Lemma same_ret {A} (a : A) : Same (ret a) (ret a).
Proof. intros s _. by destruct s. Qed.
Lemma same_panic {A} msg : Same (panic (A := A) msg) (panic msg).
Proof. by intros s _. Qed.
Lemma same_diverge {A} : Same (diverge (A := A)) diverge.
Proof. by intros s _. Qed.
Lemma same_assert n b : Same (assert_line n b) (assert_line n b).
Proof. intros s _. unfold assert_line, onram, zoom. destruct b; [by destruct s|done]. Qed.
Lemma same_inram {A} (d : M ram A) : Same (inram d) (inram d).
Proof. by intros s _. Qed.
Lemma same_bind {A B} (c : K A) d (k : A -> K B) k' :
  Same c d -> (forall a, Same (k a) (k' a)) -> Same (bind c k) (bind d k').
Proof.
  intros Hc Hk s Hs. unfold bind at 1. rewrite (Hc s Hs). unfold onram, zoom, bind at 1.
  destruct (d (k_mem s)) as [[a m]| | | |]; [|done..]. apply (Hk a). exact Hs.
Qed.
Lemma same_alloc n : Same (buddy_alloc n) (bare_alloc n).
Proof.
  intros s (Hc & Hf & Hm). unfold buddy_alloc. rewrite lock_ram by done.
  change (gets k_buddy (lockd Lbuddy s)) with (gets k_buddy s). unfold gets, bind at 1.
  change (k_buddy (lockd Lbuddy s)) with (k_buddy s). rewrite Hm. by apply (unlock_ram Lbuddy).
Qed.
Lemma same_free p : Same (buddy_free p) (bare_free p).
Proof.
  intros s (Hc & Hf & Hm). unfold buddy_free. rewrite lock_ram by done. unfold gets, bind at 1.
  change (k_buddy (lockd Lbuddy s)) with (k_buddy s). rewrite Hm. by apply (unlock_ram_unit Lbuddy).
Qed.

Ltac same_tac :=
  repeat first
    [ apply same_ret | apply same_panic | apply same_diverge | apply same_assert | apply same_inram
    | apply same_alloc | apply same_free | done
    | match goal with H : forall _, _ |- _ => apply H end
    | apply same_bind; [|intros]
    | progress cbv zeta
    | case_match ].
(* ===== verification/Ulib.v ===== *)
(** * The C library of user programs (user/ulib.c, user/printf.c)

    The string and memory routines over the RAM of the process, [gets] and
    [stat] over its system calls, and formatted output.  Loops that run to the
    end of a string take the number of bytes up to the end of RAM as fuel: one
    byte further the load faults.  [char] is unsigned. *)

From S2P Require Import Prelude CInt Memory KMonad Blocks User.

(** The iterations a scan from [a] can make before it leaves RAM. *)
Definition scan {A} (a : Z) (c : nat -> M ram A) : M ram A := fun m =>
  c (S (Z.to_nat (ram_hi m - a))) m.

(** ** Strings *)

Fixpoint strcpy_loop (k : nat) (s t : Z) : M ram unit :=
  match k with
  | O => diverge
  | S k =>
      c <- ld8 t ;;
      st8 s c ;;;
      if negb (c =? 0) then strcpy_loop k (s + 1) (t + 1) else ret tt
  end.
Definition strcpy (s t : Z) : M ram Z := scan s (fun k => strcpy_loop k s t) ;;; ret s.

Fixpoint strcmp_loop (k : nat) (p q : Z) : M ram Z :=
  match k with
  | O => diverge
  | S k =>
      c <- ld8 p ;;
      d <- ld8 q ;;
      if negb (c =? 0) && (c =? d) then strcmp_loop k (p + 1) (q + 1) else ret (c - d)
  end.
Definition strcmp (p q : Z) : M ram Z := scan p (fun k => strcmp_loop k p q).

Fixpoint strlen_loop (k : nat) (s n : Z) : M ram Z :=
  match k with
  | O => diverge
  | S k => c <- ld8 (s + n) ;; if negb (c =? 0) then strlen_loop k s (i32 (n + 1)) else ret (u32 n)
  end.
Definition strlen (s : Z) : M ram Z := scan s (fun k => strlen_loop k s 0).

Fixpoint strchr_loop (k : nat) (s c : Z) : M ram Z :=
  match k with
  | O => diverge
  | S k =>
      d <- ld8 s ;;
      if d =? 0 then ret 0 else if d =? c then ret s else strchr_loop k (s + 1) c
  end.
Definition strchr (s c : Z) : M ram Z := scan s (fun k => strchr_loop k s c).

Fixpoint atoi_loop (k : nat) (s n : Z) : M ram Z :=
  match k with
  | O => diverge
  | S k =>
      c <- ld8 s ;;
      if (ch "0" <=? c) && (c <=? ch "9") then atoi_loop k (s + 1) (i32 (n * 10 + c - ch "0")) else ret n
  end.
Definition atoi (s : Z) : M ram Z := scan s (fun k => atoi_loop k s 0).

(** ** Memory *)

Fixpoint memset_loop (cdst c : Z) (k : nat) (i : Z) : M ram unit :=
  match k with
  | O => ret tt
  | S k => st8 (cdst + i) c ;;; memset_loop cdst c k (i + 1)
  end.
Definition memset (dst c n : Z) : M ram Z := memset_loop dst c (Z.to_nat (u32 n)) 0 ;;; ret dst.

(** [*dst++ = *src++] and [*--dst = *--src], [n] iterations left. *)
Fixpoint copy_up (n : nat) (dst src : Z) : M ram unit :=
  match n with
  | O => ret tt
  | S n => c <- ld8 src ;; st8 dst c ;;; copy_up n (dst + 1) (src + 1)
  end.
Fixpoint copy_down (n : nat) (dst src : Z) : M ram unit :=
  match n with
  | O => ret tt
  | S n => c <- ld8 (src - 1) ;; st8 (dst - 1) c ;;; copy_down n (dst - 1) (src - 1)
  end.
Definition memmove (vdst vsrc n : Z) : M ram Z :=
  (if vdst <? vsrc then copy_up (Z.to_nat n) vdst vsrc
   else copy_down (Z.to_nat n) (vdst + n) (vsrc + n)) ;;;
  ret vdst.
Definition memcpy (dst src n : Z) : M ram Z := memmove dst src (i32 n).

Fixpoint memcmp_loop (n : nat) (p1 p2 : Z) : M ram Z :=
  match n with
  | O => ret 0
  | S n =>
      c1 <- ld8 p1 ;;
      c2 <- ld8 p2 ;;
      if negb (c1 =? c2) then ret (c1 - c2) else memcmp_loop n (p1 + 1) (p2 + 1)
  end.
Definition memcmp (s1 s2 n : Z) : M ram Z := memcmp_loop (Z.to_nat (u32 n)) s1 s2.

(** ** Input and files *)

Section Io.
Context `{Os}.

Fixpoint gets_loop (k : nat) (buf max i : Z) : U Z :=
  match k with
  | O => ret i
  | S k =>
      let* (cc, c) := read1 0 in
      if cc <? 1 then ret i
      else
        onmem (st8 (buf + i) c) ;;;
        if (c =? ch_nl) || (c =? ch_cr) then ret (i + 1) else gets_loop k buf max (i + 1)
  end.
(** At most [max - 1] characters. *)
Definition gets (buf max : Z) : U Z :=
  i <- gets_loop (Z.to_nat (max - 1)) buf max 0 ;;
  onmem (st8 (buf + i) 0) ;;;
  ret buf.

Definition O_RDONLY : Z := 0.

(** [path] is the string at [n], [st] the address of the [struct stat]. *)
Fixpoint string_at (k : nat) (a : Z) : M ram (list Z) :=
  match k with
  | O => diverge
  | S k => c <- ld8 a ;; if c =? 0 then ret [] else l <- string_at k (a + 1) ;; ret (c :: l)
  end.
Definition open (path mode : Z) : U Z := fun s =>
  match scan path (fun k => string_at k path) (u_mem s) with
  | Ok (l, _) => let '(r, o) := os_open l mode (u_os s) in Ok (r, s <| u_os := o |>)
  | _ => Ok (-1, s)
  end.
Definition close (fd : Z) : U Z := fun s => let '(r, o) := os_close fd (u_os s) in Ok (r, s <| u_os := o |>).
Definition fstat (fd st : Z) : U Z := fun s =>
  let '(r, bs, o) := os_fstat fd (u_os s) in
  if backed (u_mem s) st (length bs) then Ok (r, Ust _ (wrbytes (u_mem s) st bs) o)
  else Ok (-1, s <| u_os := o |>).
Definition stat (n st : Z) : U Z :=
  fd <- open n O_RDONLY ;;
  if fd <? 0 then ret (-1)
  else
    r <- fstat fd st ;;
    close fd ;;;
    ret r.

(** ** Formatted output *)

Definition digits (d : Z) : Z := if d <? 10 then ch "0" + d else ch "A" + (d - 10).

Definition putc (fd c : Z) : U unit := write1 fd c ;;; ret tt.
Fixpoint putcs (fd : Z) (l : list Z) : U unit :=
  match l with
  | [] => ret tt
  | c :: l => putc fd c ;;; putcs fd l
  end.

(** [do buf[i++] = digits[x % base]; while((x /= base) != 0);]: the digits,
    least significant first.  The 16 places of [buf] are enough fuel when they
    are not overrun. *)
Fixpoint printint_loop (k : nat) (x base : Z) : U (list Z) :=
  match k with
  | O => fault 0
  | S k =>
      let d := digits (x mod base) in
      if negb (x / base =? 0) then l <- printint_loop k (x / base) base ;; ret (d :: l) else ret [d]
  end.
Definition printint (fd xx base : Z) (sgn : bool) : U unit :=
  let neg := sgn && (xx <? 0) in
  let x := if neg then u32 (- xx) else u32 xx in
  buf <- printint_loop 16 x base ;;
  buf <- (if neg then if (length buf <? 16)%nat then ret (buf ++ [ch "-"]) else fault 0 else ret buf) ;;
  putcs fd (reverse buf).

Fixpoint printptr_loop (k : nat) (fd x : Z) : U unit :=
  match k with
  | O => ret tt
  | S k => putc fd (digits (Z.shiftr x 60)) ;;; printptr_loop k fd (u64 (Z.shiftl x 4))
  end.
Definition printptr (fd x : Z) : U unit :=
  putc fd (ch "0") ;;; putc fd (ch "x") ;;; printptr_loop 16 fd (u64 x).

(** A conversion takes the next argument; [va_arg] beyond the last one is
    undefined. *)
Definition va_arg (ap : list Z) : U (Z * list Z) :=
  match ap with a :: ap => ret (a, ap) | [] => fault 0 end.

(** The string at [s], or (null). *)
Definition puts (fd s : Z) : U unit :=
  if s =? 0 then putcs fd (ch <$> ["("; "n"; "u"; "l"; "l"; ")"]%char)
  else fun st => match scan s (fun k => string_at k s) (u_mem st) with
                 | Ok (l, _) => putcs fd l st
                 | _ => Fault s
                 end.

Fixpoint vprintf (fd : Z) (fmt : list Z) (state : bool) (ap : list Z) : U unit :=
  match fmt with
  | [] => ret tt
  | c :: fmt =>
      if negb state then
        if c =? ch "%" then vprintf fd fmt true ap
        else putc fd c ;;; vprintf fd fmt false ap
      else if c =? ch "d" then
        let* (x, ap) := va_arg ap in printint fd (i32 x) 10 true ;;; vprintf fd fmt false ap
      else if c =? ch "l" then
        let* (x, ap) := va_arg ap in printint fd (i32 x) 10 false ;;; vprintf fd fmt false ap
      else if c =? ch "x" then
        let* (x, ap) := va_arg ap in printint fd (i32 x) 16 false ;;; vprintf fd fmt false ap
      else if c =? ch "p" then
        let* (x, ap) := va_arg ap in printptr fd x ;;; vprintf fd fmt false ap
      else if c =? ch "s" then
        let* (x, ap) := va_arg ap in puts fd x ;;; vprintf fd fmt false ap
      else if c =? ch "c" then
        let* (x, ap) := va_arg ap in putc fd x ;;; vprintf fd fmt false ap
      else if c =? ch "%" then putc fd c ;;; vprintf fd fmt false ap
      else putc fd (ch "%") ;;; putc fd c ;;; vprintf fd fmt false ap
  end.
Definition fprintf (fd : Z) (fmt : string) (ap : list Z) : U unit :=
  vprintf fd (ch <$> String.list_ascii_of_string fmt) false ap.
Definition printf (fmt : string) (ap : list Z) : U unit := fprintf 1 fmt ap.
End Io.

-------------------------

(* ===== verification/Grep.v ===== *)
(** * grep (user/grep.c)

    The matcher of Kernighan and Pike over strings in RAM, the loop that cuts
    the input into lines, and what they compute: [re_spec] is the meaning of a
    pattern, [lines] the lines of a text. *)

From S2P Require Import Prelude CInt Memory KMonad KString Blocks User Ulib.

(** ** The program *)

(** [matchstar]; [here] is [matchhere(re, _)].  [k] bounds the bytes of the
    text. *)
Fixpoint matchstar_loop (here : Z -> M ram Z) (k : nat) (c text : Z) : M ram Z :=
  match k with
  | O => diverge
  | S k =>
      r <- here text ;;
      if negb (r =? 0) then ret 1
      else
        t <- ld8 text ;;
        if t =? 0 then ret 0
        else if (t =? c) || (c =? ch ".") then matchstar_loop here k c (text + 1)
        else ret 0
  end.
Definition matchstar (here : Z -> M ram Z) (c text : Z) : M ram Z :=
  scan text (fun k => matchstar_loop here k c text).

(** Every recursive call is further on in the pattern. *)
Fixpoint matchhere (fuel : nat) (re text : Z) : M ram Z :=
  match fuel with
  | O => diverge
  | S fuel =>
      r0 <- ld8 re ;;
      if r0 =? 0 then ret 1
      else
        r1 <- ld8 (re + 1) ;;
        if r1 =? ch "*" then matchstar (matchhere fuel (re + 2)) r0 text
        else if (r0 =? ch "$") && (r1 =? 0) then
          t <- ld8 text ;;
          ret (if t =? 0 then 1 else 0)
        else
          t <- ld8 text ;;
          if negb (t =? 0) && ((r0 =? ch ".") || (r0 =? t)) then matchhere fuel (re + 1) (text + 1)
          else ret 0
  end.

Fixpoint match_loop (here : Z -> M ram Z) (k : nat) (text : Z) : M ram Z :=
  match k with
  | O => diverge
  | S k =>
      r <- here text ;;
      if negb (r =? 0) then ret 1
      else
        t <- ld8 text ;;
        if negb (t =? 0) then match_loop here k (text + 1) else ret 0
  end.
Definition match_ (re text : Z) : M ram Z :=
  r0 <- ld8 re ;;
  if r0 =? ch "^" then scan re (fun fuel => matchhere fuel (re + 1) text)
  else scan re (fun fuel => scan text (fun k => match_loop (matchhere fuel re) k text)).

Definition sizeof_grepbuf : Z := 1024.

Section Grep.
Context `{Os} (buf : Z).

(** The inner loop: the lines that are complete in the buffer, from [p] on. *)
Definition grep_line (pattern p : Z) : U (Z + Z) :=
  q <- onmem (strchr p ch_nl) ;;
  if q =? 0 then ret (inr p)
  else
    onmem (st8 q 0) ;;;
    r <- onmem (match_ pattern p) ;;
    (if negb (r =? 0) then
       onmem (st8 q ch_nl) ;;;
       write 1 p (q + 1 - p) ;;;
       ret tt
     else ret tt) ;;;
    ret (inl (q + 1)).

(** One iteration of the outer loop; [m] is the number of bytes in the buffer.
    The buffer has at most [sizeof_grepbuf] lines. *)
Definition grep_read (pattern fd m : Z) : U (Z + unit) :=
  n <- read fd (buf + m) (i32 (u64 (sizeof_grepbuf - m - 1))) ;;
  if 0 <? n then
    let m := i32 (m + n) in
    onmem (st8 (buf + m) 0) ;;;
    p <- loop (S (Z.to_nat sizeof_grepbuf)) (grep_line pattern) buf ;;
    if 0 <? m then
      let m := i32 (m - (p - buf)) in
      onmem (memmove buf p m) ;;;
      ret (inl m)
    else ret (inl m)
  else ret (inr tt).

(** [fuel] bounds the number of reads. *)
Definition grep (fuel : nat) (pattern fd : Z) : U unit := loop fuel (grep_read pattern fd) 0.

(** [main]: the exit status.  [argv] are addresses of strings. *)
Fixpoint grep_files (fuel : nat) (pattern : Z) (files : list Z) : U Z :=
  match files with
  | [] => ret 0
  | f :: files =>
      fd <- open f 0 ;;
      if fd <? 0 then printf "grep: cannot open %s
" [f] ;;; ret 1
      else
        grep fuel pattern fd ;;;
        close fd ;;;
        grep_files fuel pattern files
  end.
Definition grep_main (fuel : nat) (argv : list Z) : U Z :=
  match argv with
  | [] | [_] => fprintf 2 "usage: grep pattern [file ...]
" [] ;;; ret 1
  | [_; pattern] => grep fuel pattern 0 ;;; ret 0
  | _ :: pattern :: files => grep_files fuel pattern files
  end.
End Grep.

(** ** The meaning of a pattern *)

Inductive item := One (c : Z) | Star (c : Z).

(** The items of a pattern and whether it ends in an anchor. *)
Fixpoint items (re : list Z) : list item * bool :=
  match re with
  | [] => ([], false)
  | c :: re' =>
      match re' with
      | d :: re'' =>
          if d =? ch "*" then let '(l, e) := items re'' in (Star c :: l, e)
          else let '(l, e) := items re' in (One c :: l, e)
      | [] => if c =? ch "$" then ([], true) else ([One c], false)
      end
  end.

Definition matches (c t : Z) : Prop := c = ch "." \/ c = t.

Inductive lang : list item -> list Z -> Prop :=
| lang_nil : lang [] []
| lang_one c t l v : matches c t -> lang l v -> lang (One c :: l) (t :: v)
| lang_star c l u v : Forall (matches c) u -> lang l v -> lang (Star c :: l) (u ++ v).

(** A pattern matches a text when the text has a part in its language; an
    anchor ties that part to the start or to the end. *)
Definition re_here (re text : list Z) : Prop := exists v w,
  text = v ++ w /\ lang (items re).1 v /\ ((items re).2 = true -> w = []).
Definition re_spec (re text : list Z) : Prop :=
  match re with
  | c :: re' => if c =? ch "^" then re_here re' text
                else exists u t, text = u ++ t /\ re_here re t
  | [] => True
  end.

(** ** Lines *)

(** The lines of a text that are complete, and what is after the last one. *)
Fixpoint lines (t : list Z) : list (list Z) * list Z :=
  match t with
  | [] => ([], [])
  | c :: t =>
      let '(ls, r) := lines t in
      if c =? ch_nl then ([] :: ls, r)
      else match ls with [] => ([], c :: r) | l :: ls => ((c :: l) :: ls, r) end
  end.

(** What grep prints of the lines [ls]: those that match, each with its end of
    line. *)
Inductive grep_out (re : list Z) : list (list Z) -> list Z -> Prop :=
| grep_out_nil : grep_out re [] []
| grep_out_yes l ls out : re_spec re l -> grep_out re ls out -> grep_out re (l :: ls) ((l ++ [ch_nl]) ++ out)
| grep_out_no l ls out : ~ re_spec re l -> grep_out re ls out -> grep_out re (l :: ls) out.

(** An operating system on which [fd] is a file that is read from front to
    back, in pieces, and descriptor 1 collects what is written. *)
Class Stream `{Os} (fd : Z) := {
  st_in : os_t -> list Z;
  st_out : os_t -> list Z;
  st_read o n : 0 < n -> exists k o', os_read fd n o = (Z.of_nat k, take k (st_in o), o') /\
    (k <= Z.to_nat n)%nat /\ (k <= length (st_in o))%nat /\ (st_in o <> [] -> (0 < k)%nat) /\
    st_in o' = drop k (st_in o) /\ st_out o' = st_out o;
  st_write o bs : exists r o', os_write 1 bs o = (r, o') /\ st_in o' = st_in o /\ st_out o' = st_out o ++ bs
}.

-------------------------

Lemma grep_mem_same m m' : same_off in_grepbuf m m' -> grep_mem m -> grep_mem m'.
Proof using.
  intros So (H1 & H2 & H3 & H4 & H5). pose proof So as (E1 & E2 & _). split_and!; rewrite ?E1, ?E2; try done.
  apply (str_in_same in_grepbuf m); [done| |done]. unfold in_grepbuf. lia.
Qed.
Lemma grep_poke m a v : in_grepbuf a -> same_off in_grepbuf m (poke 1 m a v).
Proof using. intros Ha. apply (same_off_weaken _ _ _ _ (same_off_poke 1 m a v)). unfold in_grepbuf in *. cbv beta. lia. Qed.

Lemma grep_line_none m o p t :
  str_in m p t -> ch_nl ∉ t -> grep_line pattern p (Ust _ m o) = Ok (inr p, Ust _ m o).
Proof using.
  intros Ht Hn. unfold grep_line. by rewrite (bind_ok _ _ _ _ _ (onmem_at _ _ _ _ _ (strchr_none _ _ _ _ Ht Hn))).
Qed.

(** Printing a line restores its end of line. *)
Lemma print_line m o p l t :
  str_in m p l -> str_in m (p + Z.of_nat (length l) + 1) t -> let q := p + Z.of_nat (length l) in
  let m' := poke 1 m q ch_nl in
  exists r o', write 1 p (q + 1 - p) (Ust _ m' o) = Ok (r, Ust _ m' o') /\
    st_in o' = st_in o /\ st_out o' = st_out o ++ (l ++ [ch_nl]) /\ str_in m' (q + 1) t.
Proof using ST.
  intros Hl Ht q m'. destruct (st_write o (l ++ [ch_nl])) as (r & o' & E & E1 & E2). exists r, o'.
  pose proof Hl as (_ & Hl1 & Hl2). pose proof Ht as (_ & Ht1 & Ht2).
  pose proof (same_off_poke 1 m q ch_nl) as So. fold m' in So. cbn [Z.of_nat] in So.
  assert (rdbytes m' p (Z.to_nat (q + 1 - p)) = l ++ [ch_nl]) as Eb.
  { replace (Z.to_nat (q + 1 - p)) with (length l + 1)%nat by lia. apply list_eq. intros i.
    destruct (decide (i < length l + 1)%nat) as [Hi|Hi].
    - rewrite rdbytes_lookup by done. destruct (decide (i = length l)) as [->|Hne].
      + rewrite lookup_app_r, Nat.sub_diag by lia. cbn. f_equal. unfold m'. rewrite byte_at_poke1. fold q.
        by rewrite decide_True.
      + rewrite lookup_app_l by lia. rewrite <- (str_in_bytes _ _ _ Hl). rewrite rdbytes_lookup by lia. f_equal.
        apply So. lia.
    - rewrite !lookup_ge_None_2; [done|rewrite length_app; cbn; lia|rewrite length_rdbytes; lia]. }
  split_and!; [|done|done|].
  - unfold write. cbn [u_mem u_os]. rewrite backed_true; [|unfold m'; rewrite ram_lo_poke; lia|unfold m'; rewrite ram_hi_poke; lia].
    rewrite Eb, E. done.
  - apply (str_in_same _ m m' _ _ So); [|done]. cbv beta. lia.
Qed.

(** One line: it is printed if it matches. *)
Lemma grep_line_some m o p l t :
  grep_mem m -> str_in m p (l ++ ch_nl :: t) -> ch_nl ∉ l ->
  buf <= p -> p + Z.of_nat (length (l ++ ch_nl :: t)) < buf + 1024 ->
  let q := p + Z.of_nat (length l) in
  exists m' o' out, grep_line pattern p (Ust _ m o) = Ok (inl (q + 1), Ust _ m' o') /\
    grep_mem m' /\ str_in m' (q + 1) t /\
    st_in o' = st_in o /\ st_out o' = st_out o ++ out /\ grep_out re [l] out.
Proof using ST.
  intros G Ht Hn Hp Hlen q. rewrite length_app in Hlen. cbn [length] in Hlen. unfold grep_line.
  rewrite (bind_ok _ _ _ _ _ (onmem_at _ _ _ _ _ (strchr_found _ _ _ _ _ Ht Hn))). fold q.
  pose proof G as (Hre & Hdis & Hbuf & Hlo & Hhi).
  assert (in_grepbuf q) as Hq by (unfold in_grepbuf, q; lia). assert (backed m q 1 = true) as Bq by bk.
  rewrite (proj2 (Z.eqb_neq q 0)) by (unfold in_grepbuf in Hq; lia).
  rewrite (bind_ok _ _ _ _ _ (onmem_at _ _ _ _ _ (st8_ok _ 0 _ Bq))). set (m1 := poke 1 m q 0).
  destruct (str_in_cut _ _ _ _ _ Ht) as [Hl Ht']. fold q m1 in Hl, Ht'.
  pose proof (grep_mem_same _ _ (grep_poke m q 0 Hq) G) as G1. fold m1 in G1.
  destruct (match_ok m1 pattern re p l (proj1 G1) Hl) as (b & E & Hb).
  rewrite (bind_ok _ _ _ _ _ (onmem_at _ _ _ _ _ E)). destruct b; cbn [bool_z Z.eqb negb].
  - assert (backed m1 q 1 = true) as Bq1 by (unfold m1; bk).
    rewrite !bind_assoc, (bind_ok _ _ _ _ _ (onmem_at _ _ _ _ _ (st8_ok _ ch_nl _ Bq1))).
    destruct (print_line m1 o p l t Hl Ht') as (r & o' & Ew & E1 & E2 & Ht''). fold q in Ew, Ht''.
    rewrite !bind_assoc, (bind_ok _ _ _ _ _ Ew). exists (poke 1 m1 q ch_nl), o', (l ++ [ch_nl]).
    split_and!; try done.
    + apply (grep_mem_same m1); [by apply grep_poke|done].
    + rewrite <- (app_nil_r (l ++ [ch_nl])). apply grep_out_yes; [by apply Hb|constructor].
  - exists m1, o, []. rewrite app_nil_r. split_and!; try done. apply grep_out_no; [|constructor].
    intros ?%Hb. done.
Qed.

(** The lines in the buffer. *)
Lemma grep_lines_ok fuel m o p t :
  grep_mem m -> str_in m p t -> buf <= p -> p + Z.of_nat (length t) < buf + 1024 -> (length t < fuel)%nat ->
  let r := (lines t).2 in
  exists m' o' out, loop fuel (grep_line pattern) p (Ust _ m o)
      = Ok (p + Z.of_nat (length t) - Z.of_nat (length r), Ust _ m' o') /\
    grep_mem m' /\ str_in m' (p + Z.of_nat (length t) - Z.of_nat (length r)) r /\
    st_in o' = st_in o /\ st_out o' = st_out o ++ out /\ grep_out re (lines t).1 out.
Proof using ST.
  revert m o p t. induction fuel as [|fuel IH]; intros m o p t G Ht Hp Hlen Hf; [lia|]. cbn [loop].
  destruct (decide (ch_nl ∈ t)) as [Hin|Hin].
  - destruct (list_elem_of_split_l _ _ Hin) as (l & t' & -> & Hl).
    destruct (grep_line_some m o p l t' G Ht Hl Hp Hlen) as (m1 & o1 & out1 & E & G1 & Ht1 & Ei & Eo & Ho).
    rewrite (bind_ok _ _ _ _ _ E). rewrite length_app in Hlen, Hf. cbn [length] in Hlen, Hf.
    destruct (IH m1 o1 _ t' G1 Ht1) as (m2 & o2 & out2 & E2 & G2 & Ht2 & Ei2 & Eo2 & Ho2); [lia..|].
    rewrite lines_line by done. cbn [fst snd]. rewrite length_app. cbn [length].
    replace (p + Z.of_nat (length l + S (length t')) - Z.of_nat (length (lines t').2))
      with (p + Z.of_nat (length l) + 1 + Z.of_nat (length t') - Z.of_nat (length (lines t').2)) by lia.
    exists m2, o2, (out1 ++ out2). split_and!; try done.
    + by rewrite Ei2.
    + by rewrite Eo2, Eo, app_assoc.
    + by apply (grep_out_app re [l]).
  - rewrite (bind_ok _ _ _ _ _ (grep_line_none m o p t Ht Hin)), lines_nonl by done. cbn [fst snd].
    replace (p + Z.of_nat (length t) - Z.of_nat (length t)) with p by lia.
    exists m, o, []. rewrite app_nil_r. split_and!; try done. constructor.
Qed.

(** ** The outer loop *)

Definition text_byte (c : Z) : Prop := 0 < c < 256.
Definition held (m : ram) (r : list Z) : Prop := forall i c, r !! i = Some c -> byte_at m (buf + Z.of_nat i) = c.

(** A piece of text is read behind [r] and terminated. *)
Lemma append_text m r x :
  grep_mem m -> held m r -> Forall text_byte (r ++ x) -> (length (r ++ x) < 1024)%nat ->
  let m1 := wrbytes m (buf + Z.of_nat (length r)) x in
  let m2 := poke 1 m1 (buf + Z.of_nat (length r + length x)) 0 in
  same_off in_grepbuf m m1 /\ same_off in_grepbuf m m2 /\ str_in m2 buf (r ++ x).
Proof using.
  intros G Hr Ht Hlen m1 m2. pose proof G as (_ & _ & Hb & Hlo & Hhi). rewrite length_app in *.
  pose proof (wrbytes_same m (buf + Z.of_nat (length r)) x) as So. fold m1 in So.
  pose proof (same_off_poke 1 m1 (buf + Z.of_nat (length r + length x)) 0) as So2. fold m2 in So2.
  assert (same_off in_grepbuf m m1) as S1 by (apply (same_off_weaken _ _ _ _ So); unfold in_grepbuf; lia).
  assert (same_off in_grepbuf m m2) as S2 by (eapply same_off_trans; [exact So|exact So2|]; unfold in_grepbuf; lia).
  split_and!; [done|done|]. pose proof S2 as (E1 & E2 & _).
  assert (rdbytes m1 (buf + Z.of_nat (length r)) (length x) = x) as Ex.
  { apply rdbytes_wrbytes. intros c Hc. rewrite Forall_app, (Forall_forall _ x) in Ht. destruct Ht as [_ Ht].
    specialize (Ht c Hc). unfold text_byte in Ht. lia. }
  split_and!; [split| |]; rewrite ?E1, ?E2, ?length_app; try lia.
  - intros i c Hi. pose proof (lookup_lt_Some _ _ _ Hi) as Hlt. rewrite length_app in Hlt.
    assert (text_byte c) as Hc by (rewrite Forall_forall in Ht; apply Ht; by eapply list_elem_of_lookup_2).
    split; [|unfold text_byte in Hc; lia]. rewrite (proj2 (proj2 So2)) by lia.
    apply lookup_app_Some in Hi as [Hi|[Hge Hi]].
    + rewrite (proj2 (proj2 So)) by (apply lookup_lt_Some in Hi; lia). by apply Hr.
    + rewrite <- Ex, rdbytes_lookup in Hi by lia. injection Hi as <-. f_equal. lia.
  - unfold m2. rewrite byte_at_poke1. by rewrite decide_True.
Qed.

-------------------------

◆ TASK PROMPT ◆
List all lines above in which the string "vsrc" appears.

◆ YOUR SOLUTION ◆
Definition memmove (vdst vsrc n : Z) : M ram Z :=
  (if vdst <? vsrc then copy_up (Z.to_nat n) vdst vsrc
   else copy_down (Z.to_nat n) (vdst + n) (vsrc + n)) ;;;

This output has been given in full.